In September 2008 (“Think Enron Was Bad? ‘Fredron’ and ‘Fanron’ May Be Worse”), reacting to the implosions at Fannie Mae and Freddie Mac, the two “government-sponsored enterprises” that had just become “government-controlled enterprises,” I quoted a Wall Street Journal editorial telling readers that “taxpayers are now on the hook for as much as $200 billion.”
We should be so lucky. On New Year’s Eve, a Bloomberg story headline told us that the losses will be $400 billion. The story’s first sentence actually says that “taxpayer losses from supporting Fannie Mae and Freddie Mac will top $400 billion” (italics mine). The only question appears to be: “By how much?” We’re already at eight Enrons (losses there were roughly $50 billion) and counting.
The government has given up even trying to guess how deep the hole is. On Christmas Eve, the Treasury Department, which had previously “limited” its financial commitment to $400 billion ($200 billion for each entity), issued a cleverly worded press release. Blandly titled “Update on Status of Support for Housing Programs,” it tells us that Treasury’s financial commitment to keep the two entities afloat will “increase as necessary to accommodate any cumulative reduction in net worth over the next three years.” In other words, Fan and Fred will receive relief without limits.

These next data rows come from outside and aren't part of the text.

(** The page after [loadDirectory] and the completion of every lookup. *)
Lemma loadDirectory_settled EMPLOYEE_SLUGS outcome schedule :
  schedule ≡ₚ seq 0 (length EMPLOYEE_SLUGS) ->
  let st := loadDirectory EMPLOYEE_SLUGS outcome schedule in
  let shown := List.filter truthy (resolved EMPLOYEE_SLUGS outcome) in
  let report := render_report createEmployeeCard EMPLOYEE_SLUGS outcome schedule in
  render_calls st = match EMPLOYEE_SLUGS with [] => [] | _ => [shown] end
  /\ view st = painted createEmployeeCard shown
  /\ (EMPLOYEE_SLUGS <> [] -> loaded st = length (resolved EMPLOYEE_SLUGS outcome))
  /\ (EMPLOYEE_SLUGS <> [] -> loaded st + failed st = length EMPLOYEE_SLUGS + length report)
  /\ console st = omap (failure_report EMPLOYEE_SLUGS outcome) schedule ++ report.
Proof.
  intros Hp. destruct (schedule_facts _ schedule Hp) as (Hnd & Hb & Hlen).
  destruct EMPLOYEE_SLUGS as [|s0 rest] eqn:E.
  - simpl in Hp. apply Permutation_sym, Permutation_nil in Hp. subst schedule.
    simpl. repeat split; intros H; congruence.
  - rewrite <- E in *.
    replace (loadDirectory EMPLOYEE_SLUGS outcome schedule)
      with (directory_run EMPLOYEE_SLUGS outcome schedule) by (rewrite E; reflexivity).
    destruct schedule as [|i done _] using rev_ind; [rewrite E in Hlen; discriminate|].
    rewrite length_app in Hlen. simpl in Hlen.
    apply NoDup_app in Hnd as (Hnd & _ & _).
    assert (Hinv : directory_inv EMPLOYEE_SLUGS outcome done
                     (directory_run EMPLOYEE_SLUGS outcome done)).
    { apply directory_run_inv; [exact Hnd| |lia].
      intros j Hj. apply Hb, elem_of_app. now left. }
    unfold directory_run. rewrite fold_left_app. simpl fold_left.
    destruct (directory_settle_last EMPLOYEE_SLUGS outcome done _ i Hinv Hp)
      as (Hr & Hv & Hl & Hc & Hk).
    cbv zeta. unfold directory_run in *.
    split; [rewrite Hr, E; reflexivity|]. split; [exact Hv|].
    split; [intros _; exact Hl|]. split; [intros _; exact Hc | exact Hk].
Qed.
(** * StorageService: the mock object store and analytics ledger

    A shallow embedding of [src/lib/types.ts] (the [StorageService] class of
    [lib/storage.ts] together with the interfaces of [lib/types.ts]) and the
    properties of the store stated over it.

    The browser's [localStorage] is the state the service keeps.  The
    service uses three disjoint families of keys:
    ['screen_recorder_videos'] (a JSON array of [VideoMetadata]),
    ['screen_recorder_analytics'] (a JSON object from video id to
    [VideoAnalytics]) and [`video_blob_${id}`] (one data URL per video).  The
    three families cannot collide (the blob keys start with another prefix,
    and two blob keys are equal only for equal ids), so the store is modelled
    as a record with one field per family.

    Three things of JavaScript that the service runs into are part of the
    model.  [JSON.stringify] writes a number that is not finite as [null],
    so a record read back from the store can differ from the record that
    was written.  The analytics object is a plain object: a lookup
    [analytics[videoId]] finds the members that every object inherits
    ([constructor], [toString], [__proto__] and the others) where the
    object has no entry of its own under that name, and a write that
    [incrementView] makes on [__proto__] lands on [Object.prototype], from
    where every object inherits it afterwards.  And the comparator
    that [cleanupOldVideos] sorts with is [NaN] on a [createdAt] that is
    not a date, in which case the order [Array.prototype.sort] leaves is
    up to the engine.

    The callers of the service follow: the view guard and the watch
    tracking of the watch page ([src/unnamed/part_001]) and the timer of the
    recorder ([src/unnamed/part_002]).  Of a component only the state and
    the refs that these handlers read and write are kept; a handler sees the
    state as the handler before it left it. *)

From Stdlib Require Import ZArith QArith Lia List Ascii String.
From stdpp Require Import base option strings list sorting gmap.

Local Open Scope Z_scope.

(** ** Data model ([lib/types.ts]) *)

(** The numbers of the analytics (percentages, durations, averages) are
    exact rationals here, finite numbers without rounding; the view counter,
    which only ever starts at 0 and is incremented, is an integer. *)
Abbreviation number := Q (only parsing).

(** The [duration] and the [size] of a record are carried around and
    stored, never computed with: beside the finite numbers they can be
    [NaN] or an infinity (the duration of a recording that the browser has
    not measured is [Infinity]), and [null] once they have been through
    JSON. *)
Inductive JsNumber : Type :=
  | Finite (q : Q)
  | NaN
  | Infinity
  | NegInfinity
  | Null.

(** [JSON.parse (JSON.stringify n)]: a number that is not finite is written
    as [null]. *)
Definition jsonNumber (n : JsNumber) : JsNumber :=
  match n with
  | Finite q => Finite q
  | _ => Null
  end.

Definition finite (n : JsNumber) : bool :=
  match n with
  | Finite _ => true
  | _ => false
  end.

Module VideoMetadata.
Record t : Type := mk {
  id : string;
  title : string;
  filename : string;
  duration : JsNumber;
  size : JsNumber;
  createdAt : string;
  shareUrl : string;
  thumbnailUrl : option string
}.
(** For a non-singular leading block the diagonal of [K] is strictly positive
    and the determinant of [R] is the sign of the determinant of the block. *)
Lemma KR_From_P_nonsingular (P : Mat34) (KR : Mat3 * Mat3) :
  KR_From_P P = Some KR ->
  det3 (block33 P) <> 0 ->
  0 < m00 (fst KR) /\
  0 < m11 (fst KR) /\
  0 < m22 (fst KR) /\
  0 < det3 (fst KR) /\
  (0 < det3 (block33 P) -> det3 (snd KR) = 1) /\
  (det3 (block33 P) < 0 -> det3 (snd KR) = -1).
Proof.
  intros EKR Hdet.
  destruct (KR_From_P_spec P KR EKR) as ((HM & HO & HU) & P00 & P11 & P22).
  clear EKR. destruct KR as [K R]; cbn [fst snd] in *.
  pose proof (det3_upper_triangular K HU) as HdK.
  pose proof (orthogonal_det_sq R HO) as HdR.
  assert (HdM : det3 K * det3 R = det3 (block33 P))
    by (rewrite <- HM; symmetry; apply det3_mmul).
  assert (HK0 : det3 K <> 0) by (intros E; rewrite E in HdM; lra).
  assert (H00 : m00 K <> 0) by (intros E; rewrite E in HdK; lra).
  assert (H11 : m11 K <> 0) by (intros E; rewrite E in HdK; lra).
  assert (H22 : m22 K <> 0) by (intros E; rewrite E in HdK; lra).
  assert (Q00 : 0 < m00 K) by lra.
  assert (Q11 : 0 < m11 K) by lra.
  assert (Q22 : 0 < m22 K) by lra.
  assert (QK : 0 < det3 K).
  { rewrite HdK. apply Rmult_lt_0_compat; [apply Rmult_lt_0_compat|]; assumption. }
  repeat split; try assumption.
  - intros Hp. assert (0 < det3 R) by nra. nra.
  - intros Hn. assert (det3 R < 0) by nra. nra.
Qed.

(** ** [KRt_From_P] and [P_From_KRt] *)

Lemma mmul_mdiv_l (K Q : Mat3) (c : R) :
  mmul (mdiv K c) Q = mscale (/ c) (mmul K Q).
Proof. intros; mat_destruct; mat_unfold; unfold Rdiv; f_equal; ring. Qed.

Lemma mvmul_mdiv_l (K : Mat3) (v : Vec3) (c : R) :
  mvmul (mdiv K c) v = vscale (/ c) (mvmul K v).
Proof.
  intros; mat_destruct; mat_unfold; unfold vscale, Rdiv; cbn; f_equal; ring.
Qed.

Lemma block33_hstack (Q : Mat3) (t : Vec3) : block33 (hstack Q t) = Q.
Proof. mat_ring. Qed.

Lemma col3_hstack (Q : Mat3) (t : Vec3) : col3 (hstack Q t) = t.
Proof. mat_ring. Qed.

Lemma scale34_hstack (c : R) (P : Mat34) :
  scale34 c P = hstack (mscale c (block33 P)) (vscale c (col3 P)).
Proof. intros; mat_destruct; reflexivity. Qed.

Lemma KRt_From_P_unfold (P : Mat34) (KR : Mat3 * Mat3) :
  KR_From_P P = Some KR ->
  KRt_From_P P =
  Some (mdiv (fst KR) (m22 (fst KR)), snd KR, mvmul (inverse (fst KR)) (col3 P)).
Proof.
  intros E. unfold KRt_From_P. rewrite E. destruct KR as [K R]. reflexivity.
Qed.

(** [KRt_From_P] yields a result exactly when the third Givens step is not
    entered. *)
Lemma KRt_From_P_defined (P : Mat34) :
  KRt_From_P_K10 P = 0 -> exists KRt, KRt_From_P P = Some KRt.
Proof.
  intros H0. destruct (KR_From_P_defined P H0) as [KR E].
  rewrite (KRt_From_P_unfold P KR E). eexists; reflexivity.
Qed.

Lemma KRt_From_P_aborts (P : Mat34) :
  KRt_From_P_K10 P <> 0 -> KRt_From_P P = None.
Proof.
  intros N. unfold KRt_From_P. rewrite (KR_From_P_aborts P N). reflexivity.
Qed.

Lemma KRt_From_P_inv (P : Mat34) (KRt : Mat3 * Mat3 * Vec3) :
  KRt_From_P P = Some KRt ->
  exists KR, KR_From_P P = Some KR /\
    KRt = (mdiv (fst KR) (m22 (fst KR)), snd KR, mvmul (inverse (fst KR)) (col3 P)).
Proof.
  intros E. destruct (KR_From_P P) as [KR|] eqn:EKR.
  - rewrite (KRt_From_P_unfold P KR EKR) in E. injection E as <-.
    exists KR; split; reflexivity.
  - unfold KRt_From_P in E. rewrite EKR in E. discriminate.
Qed.

(** What a result of [KRt_From_P] satisfies for a non-singular leading block:
    [K] is upper triangular with [K(2,2) = 1] and a positive diagonal, [R] is
    orthogonal, and [det R] is [+1] or [-1] with the sign of the block's
    determinant. *)
Lemma KRt_From_P_factors (P : Mat34) (K R : Mat3) (t : Vec3) :
  det3 (block33 P) <> 0 ->
  KRt_From_P P = Some (K, R, t) ->
  m22 K = 1 /\ 0 < m00 K /\ 0 < m11 K /\ upper_triangular K /\
  orthogonal R /\
  (0 < det3 (block33 P) -> det3 R = 1) /\
  (det3 (block33 P) < 0 -> det3 R = -1).
Proof.
  intros Hdet E. destruct (KRt_From_P_inv P _ E) as (KR & EKR & EQ).
  destruct (KR_From_P_spec P KR EKR) as ((HM & HO & HU) & _).
  destruct (KR_From_P_nonsingular P KR EKR Hdet) as (Q00 & Q11 & Q22 & QK & Dp & Dn).
  destruct KR as [K0 R0]; cbn [fst snd] in *.
  injection EQ as -> -> _.
  destruct HU as (H10 & H20 & H21).
  split; [|split; [|split; [|split; [|split; [exact HO | split; assumption]]]]].
  - mat_destruct; mat_unfold; field; lra.
  - mat_destruct; mat_unfold; apply Rdiv_lt_0_compat; assumption.
  - mat_destruct; mat_unfold; apply Rdiv_lt_0_compat; assumption.
  - mat_destruct; mat_unfold; subst; repeat split; field; lra.
Qed.

(** Whenever [KRt_From_P] yields factors for a projection matrix with a
    non-singular leading block, [P_From_KRt] applied to them gives back the
    matrix up to a uniform scale: the product is [P / K(2,2)], where
    [K(2,2) > 0] is the entry the decomposition normalises by. *)
Lemma Compose_Decompose_up_to_scale (P : Mat34) (KRt : Mat3 * Mat3 * Vec3) :
  det3 (block33 P) <> 0 ->
  KRt_From_P P = Some KRt ->
  same_up_to_scale (Compose KRt) P.
Proof.
  intros Hdet E. destruct (KRt_From_P_inv P _ E) as (KR & EKR & ->).
  destruct (KR_From_P_spec P KR EKR) as ((HM & HO & HU) & _).
  destruct (KR_From_P_nonsingular P KR EKR Hdet) as (Q00 & Q11 & Q22 & QK & _).
  destruct KR as [K R]; cbn [fst snd] in *.
  exists (/ m22 K). split.
  - apply Rinv_neq_0_compat; lra.
  - unfold Compose, P_From_KRt, mmul34.
    rewrite block33_hstack, col3_hstack, mmul_mdiv_l, mvmul_mdiv_l.
    rewrite <- mvmul_mmul, mmul_inverse_r by lra.
    rewrite mvmul_1, HM. symmetry; apply scale34_hstack.
Qed.

Lemma KRt_From_P_K10_quarter_turn : KRt_From_P_K10 P_quarter_turn = 1.
Proof.
  unfold KRt_From_P_K10, P_quarter_turn.
  unfold givens_x; decide_tests.
  unfold givens_y; decide_tests.
  reflexivity.
Qed.

(** Claim C2.  The quarter turn about the optical axis, [Rz(90) | 0], has a
    non-singular leading block (determinant 1), yet [KRt_From_P] yields no
    factors for it: after the first two Givens steps [K(1,0) = 1], the third
    step is entered and stops at the unsized [Qz].  Nothing is handed to
    [P_From_KRt], so the matrix is not reproduced. *)
Theorem Decompose_quarter_turn_aborts :
  det3 (block33 P_quarter_turn) <> 0 /\
  KRt_From_P_K10 P_quarter_turn = 1 /\
  KRt_From_P P_quarter_turn = None /\
  Decompose P_quarter_turn = Aborts /\
  (forall KRt : Mat3 * Mat3 * Vec3, Decompose P_quarter_turn <> Returns KRt).
Proof.
  assert (E : KRt_From_P P_quarter_turn = None).
  { apply KRt_From_P_aborts. rewrite KRt_From_P_K10_quarter_turn. lra. }
  split; [unfold P_quarter_turn; mat_unfold; lra|].
  split; [exact KRt_From_P_K10_quarter_turn|].
  split; [exact E|].
  unfold Decompose; rewrite E.
  split; [reflexivity | intros KRt; discriminate].
Qed.

Lemma KR_From_P_mirror :
  KR_From_P P_mirror = Some (Identity3, diag3 1 1 (-1)).
Proof.
  unfold KR_From_P, P_mirror.
  unfold givens_x; decide_tests.
  unfold givens_y; decide_tests.
  unfold givens_z; decide_tests.
  unfold fix_sign22; decide_tests.
  unfold fix_sign11; decide_tests.
  unfold fix_sign00; decide_tests.
  mat_unfold. f_equal; f_equal; f_equal; ring.
Qed.

(** Claim C1.  [KRt_From_P] on the camera [diag(1,1,-1) | (1,2,3)], whose leading
    block is non-singular: no Givens step fires, the three sign fixes all fire,
    and the function returns [K = I] together with the reflection
    [R = diag(1,1,-1)], whose determinant is [-1], not [+1]. *)
Theorem KRt_From_P_returns_reflection :
  det3 (block33 P_mirror) <> 0 /\
  KRt_From_P P_mirror = Some (Identity3, diag3 1 1 (-1), mkVec3 1 2 3) /\
  det3 (diag3 1 1 (-1)) = -1.
Proof.
  split; [unfold P_mirror; mat_unfold; lra|]. split.
  - rewrite (KRt_From_P_unfold _ _ KR_From_P_mirror); cbn [fst snd].
    unfold P_mirror; mat_unfold. f_equal; f_equal; [f_equal|]; f_equal; field.
  - mat_unfold; ring.
Qed.

Lemma KRt_From_P_K10_singular : KRt_From_P_K10 P_singular = 0.
Proof.
  unfold KRt_From_P_K10, P_singular.
  unfold givens_x; decide_tests.
  unfold givens_y; decide_tests.
  reflexivity.
Qed.

(** Claim C7 as stated fails: on a camera whose leading block [diag(1,1,0)] is
    singular, the call returns a result; it does not fail with
    [SingularCalibration]. *)
Lemma Decompose_singular_returns :
  det3 (block33 P_singular) = 0 /\
  Decompose P_singular <> Fails SingularCalibration /\
  exists KRt : Mat3 * Mat3 * Vec3, Decompose P_singular = Returns KRt.
Proof.
  split; [unfold P_singular; mat_unfold; ring|].
  destruct (KRt_From_P_defined P_singular KRt_From_P_K10_singular) as [KRt E].
  unfold Decompose; rewrite E.
  split; [discriminate | exists KRt; reflexivity].
Qed.

(** Claim C7, amended.  [KRt_From_P] has no singularity test: for every
    projection matrix with a singular leading block on which the third
    Givens step is not entered, the call returns a result and does not fail
    with [SingularCalibration]. *)
Theorem KRt_From_P_singular_unchecked (P : Mat34) :
  det3 (block33 P) = 0 ->
  KRt_From_P_K10 P = 0 ->
  (exists KRt : Mat3 * Mat3 * Vec3, Decompose P = Returns KRt) /\
  Decompose P <> Fails SingularCalibration.
Proof.
  intros _ H0.
  destruct (KRt_From_P_defined P H0) as [KRt E].
  unfold Decompose; rewrite E.
  split; [exists KRt; reflexivity | discriminate].
Qed.

Lemma KRt_From_P_singular_unchecked_witness :
  (exists KRt : Mat3 * Mat3 * Vec3, Decompose P_singular = Returns KRt) /\
  Decompose P_singular <> Fails SingularCalibration.
Proof.
  apply (KRt_From_P_singular_unchecked P_singular).
  - unfold P_singular; mat_unfold; ring.
  - exact KRt_From_P_K10_singular.
Defined.

(** On such a matrix the upper-triangular [K] handed to [K.inverse()] has
    determinant 0. *)
Lemma KRt_From_P_singular_divisor (P : Mat34) (d : R * R) :
  det3 (block33 P) = 0 ->
  KRt_From_P_divisors P = Some d ->
  fst d = 0.
Proof.
  intros Hdet E. unfold KRt_From_P_divisors in E.
  destruct (KR_From_P P) as [KR|] eqn:EKR; [|discriminate].
  destruct (KR_From_P_spec P KR EKR) as ((HM & HO & HU) & _).
  destruct KR as [K Q]; injection E as <-; cbn [fst snd] in *.
  pose proof (orthogonal_det_sq Q HO) as HQ.
  assert (HP : det3 K * det3 Q = 0)
    by (rewrite <- det3_mmul, HM; exact Hdet).
  destruct (Rmult_integral _ _ HP) as [E|E]; [exact E|].
  rewrite E in HQ; lra.
Qed.
Lemma step_tracked g s input : tracked g s → tracked g (step g s input).
Proof.
  intros [Hsel Hhov]. destruct input as [env event].
  destruct event as [cx cy|cx cy| | |cx cy|dy| | | |]; simpl; try done.
  - unfold handleMouseMove. destruct (canvasRef env) as [canvas|] eqn:Hc; [|done].
    destruct (or_null (draggingNode s)); [done|].
    destruct (isDragging s); [done|].
    split; [done|]. simpl. intros n Hn. by eapply getNodeAtPosition_elem.
  - unfold handleMouseDown. by destruct (getNodeAtPosition env g s cx cy).
  - split; [|done]. simpl. unfold clickedId.
    intros a [Hhit Ha]%or_null_Some. split; [done|].
    destruct (getNodeAtPosition env g s cx cy) as [n|] eqn:Hn; [|done].
    injection Hhit as <-. apply list_elem_of_fmap. exists n. split; [done|].
    by eapply getNodeAtPosition_elem.
Qed.

Lemma find_by_id (l : list GraphNode) a :
  a ∈ node_id <$> l →
  ∃ pre n post,
    l = pre ++ n :: post
    ∧ (a ∉ node_id <$> pre)
    ∧ node_id n = a
    ∧ List.find (λ n, bool_decide (node_id n = a)) l = Some n.
Proof.
  induction l as [|m l IH]; intros Ha; [by apply elem_of_nil in Ha|].
  simpl. destruct (decide (node_id m = a)) as [Hm|Hm].
  - exists [], m, l. rewrite bool_decide_eq_true_2 by done.
    split; [done|]. split; [apply not_elem_of_nil|done].
  - rewrite bool_decide_eq_false_2 by done.
    rewrite fmap_cons in Ha. apply elem_of_cons in Ha as [Ha|Ha]; [done|].
    destruct (IH Ha) as (pre & n & post & -> & Hpre & Hid & Hfind).
    exists (m :: pre), n, post. split; [done|]. split; [|done].
    rewrite fmap_cons. apply not_elem_of_cons. by split.
Qed.

(** X12.  In every state reached from the first render the selected id,
    when there is one, is the non-empty id of a node of the model and the
    hovered node is a node of the model. *)
Theorem selection_and_hover_are_nodes g trace :
  let s := run g (initialState g) trace in
  (∀ a, selectedNode s = Some a → a ≠ EmptyString ∧ a ∈ node_id <$> nodes g)
  ∧ (∀ n, hoveredNode s = Some n → n ∈ nodes g).
Proof.
  apply (run_invariant g (tracked g)); [apply step_tracked|].
  apply initialState_tracked.
Qed.

(** X13.  In every state reached from the first render the drawer is open
    exactly when an id is selected; it then shows the first node of the
    list bearing that id, no node before it has the id, and the hover
    tooltip is hidden; with nothing selected the tooltip shows the hovered
    node. *)
Theorem drawer_shows_selection_and_hides_tooltip g trace :
  let s := run g (initialState g) trace in
  (∀ a, selectedNode s = Some a →
        ∃ pre n post,
          nodes g = pre ++ n :: post
          ∧ (a ∉ node_id <$> pre)
          ∧ node_id n = a
          ∧ selectedNodeData g s = Some n
          ∧ tooltipNode g s = None)
  ∧ (selectedNode s = None →
     selectedNodeData g s = None ∧ tooltipNode g s = hoveredNode s).
Proof.
  intros s.
  assert (tracked g s) as [Hsel _].
  { apply (run_invariant g (tracked g)); [apply step_tracked|].
    apply initialState_tracked. }
  split.
  - intros a Ha. destruct (Hsel a Ha) as [Hne Hin].
    destruct (find_by_id (nodes g) a Hin) as (pre & n & post & Hg & Hpre & Hid & Hfind).
    exists pre, n, post. unfold tooltipNode, selectedNodeData.
    assert (or_null (selectedNode s) = Some a) as -> by (by apply or_null_Some).
    rewrite Hfind. repeat split; try done. by destruct (hoveredNode s).
  - intros Hnone. unfold tooltipNode, selectedNodeData. rewrite Hnone. simpl.
    split; [done|]. by destruct (hoveredNode s).
Qed.

(** X14.  A click is not a toggle: what it selects depends on the pointer
    position and not on what was selected before, a second click at the
    same place changes nothing, and a click that hits no node clears the
    selection. *)
Theorem click_is_idempotent g s env clientX clientY :
  step g (step g s (env, Click clientX clientY)) (env, Click clientX clientY)
  = step g s (env, Click clientX clientY)
  ∧ (∀ sel, selectedNode (step g (onNodeSelect sel s) (env, Click clientX clientY))
            = selectedNode (step g s (env, Click clientX clientY)))
  ∧ (getNodeAtPosition env g s clientX clientY = None →
     selectedNode (step g s (env, Click clientX clientY)) = None)
  ∧ (∀ n, getNodeAtPosition env g s clientX clientY = Some n →
          node_id n ≠ EmptyString →
          selectedNode (step g s (env, Click clientX clientY)) = Some (node_id n)).
Proof.
  repeat split.
  - intros Hmiss. simpl. unfold clickedId. by rewrite Hmiss.
  - intros n Hhit Hid. simpl. unfold clickedId. rewrite Hhit. simpl.
    by apply or_null_Some.
Qed.

Lemma click_is_idempotent_witness :
  let g := oneNode "a" "person" in
  selectedNode (step g (initialState g) (cornerEnv, Click 550 300)) = Some "a"%string.
Proof.
  apply (proj2 (proj2 (proj2 (click_is_idempotent (oneNode "a" "person")
           (initialState (oneNode "a" "person")) cornerEnv 550 300)))
           (buildNode 0 (oneRecord "a" "person"))).
  - apply oneNode_hit.
  - discriminate.
Defined.

(** ** Initial layout *)

(** X15.  Every node of a built model starts on the circle of radius 150
    around [(400, 300)], hence with [250 <= x <= 550] and
    [150 <= y <= 450]. *)
Theorem seed_points_on_circle data n :
  n ∈ nodes (generateGraphData data) →
  (node_x n - 400) ^ 2 + (node_y n - 300) ^ 2 = 150 ^ 2
  ∧ 250 <= node_x n <= 550
  ∧ 150 <= node_y n <= 450.
Proof.
  unfold generateGraphData. destruct (graph_data data) as [gd|]; simpl;
    [|by intros ?%elem_of_nil].
  intros (i & nd & -> & _)%elem_of_lookup_imap. simpl.
  pose proof (sin2_cos2 (INR i * 0.5)) as Hone. unfold Rsqr in Hone.
  pose proof (COS_bound (INR i * 0.5)). pose proof (SIN_bound (INR i * 0.5)).
  repeat split; nra.
Qed.

Lemma seed_points_on_circle_witness :
  let n := buildNode 3 (mkRawNode "d" "first" "account" None) in
  (node_x n - 400) ^ 2 + (node_y n - 300) ^ 2 = 150 ^ 2
  ∧ 250 <= node_x n <= 550
  ∧ 150 <= node_y n <= 450.
Proof.
  apply (seed_points_on_circle (fiveNodes "first")).
  apply elem_of_lookup_imap. exists 3%nat, (mkRawNode "d" "first" "account" None).
  split; reflexivity.
Defined.

(** ** Style tables *)

Lemma inherited_member_is_no_entry type :
  type ∈ objectPrototypeMembers →
  nodeSizes !! type = None ∧ nodeColors !! type = None.
Proof.
  intros Htype. unfold objectPrototypeMembers in Htype.
  repeat (apply elem_of_cons in Htype as [->|Htype]; [by vm_compute|]).
  by apply elem_of_nil in Htype.
Qed.

(** X16.  A type that names no member inherited from [Object.prototype]
    has a style: its radius is a number between 16 and 60, 20 when the type
    is no key of the size table, and its colour is a seven-character
    [#rrggbb] text, the grey [#6b7280] when the type is no key of the
    colour table.  For a type that names an inherited member, such as
    [constructor] or [toString], both lookups return that member instead of
    the default, and the hit test never returns a node of such a type. *)
Theorem every_type_has_a_style type :
  (type ∉ objectPrototypeMembers →
     ∃ radius color,
       getNodeSize type = Entry radius
       ∧ 16 <= radius <= 60
       ∧ (nodeSizes !! type = None → radius = 20)
       ∧ getNodeColor type = Entry color
       ∧ String.length color = 7%nat
       ∧ String.substring 0 1 color = "#"%string
       ∧ (nodeColors !! type = None → color = "#6b7280"%string))
  ∧ (type ∈ objectPrototypeMembers →
     getNodeSize type = InheritedMember type
     ∧ getNodeColor type = InheritedMember type
     ∧ (∀ w pos node, node_type node = type → hits w pos node = false)
     ∧ (∀ env g s clientX clientY node,
          getNodeAtPosition env g s clientX clientY = Some node →
          node_type node ≠ type)).
Proof.
  split.
  - intros Htype. destruct (styled_type _ Htype) as (radius & color & Hsize & Hcolor).
    exists radius, color. split; [done|].
    split; [by eapply getNodeSize_bounds|]. split; [|split; [done|]].
    + intros Hnone. unfold getNodeSize, objectGet in Hsize. rewrite Hnone in Hsize.
      destruct (decide (type ∈ objectPrototypeMembers)); [done|]. by injection Hsize.
    + unfold getNodeColor, objectGet in Hcolor.
      destruct (nodeColors !! type) as [c|] eqn:Hc.
      * injection Hcolor as <-. apply elem_of_list_to_map_2 in Hc.
        repeat (apply elem_of_cons in Hc as [[= _ ->]|Hc]; [done|]).
        by apply elem_of_nil in Hc.
      * destruct (decide (type ∈ objectPrototypeMembers)); [done|].
        by injection Hcolor as <-.
  - intros Htype. destruct (inherited_member_is_no_entry _ Htype) as [Hsize Hcolor].
    assert (getNodeSize type = InheritedMember type) as Hmember.
    { unfold getNodeSize, objectGet. rewrite Hsize.
      by destruct (decide (type ∈ objectPrototypeMembers)). }
    assert (∀ w pos node, node_type node = type → hits w pos node = false) as Hmiss.
    { intros w pos node <-. unfold hits. by rewrite Hmember. }
    split; [done|]. split; [|split; [done|]].
    + unfold getNodeColor, objectGet. rewrite Hcolor.
      by destruct (decide (type ∈ objectPrototypeMembers)).
    + intros env g s cx cy node Hhit Hnode.
      unfold getNodeAtPosition in Hhit. destruct (canvasRef env); [|done].
      apply firstHit_Some in Hhit as (pre & post & pos & _ & _ & Hin & _).
      apply hits_within in Hin. by rewrite (Hmiss _ _ _ Hnode) in Hin.
Qed.

Lemma every_type_has_a_style_witness :
  (∃ radius color,
     getNodeSize "galaxy" = Entry radius
     ∧ 16 <= radius <= 60
     ∧ (nodeSizes !! "galaxy" = None → radius = 20)
     ∧ getNodeColor "galaxy" = Entry color
     ∧ String.length color = 7%nat
     ∧ String.substring 0 1 color = "#"%string
     ∧ (nodeColors !! "galaxy" = None → color = "#6b7280"%string))
  ∧ getNodeSize "constructor" = InheritedMember "constructor".
Proof.
  split.
  - apply (proj1 (every_type_has_a_style "galaxy")).
    apply (bool_decide_unpack _). vm_compute. reflexivity.
  - apply (proj2 (every_type_has_a_style "constructor")).
    apply (bool_decide_unpack _). vm_compute. reflexivity.
Defined.

(** ** The store and the built edges *)

(** X17.  In every state reached from the first render the keys of the
    position store are exactly the ids of the nodes of the model: no
    handler adds a key for an id that is no node, and none removes one. *)
Theorem store_keys_are_node_ids g trace k :
  is_Some (nodePositions (run g (initialState g) trace) !! k)
  ↔ k ∈ node_id <$> nodes g.
Proof.
  split.
  - apply (run_storeOfNodes g trace).
  - intros (n & -> & Hn)%list_elem_of_fmap. revert n Hn.
    apply (run_invariant g (allPlaced g)); [apply step_allPlaced|].
    apply initialState_allPlaced.
Qed.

Many readers will be less than pleased to know that Massachusetts Congressman Barney Frank now considers Fan and Fred to be a “public policy instrument” of the government, and that they “have become a kind of public utility.” In her story about the unlimited relief with a Pollyanna title (“New Aid for Fannie and Freddie”), Louise Story at the New York Times writes that “the Obama administration has effectively transformed them into arms of the government, using them to help carry out its mortgage modification programs.” Great.
How have these new “arms of the government” been performing? Last week, Peter S. Goodman at the Times brought forth evidence that the modification programs have “done more harm than good.” That harm is escalating. Desperate for success stories, Treasury reacted to the fact that many of those who are trying to get relief are fudging their applications by significantly understating their income in hopes of getting undeservedly low monthly payments by issuing a mid-December directive ordering participating lenders not to penalize applicants for having done so. Associated Press columnist Rachel Beck describes this move as “reward[ing] liars.” Expect more liars to apply for “rewards.”
This is all happening way too easily. It’s enough to make you wonder if designing Fan and Fred for failure while making them “too big to shrink” in the eyes of many hasn’t been the plan all along.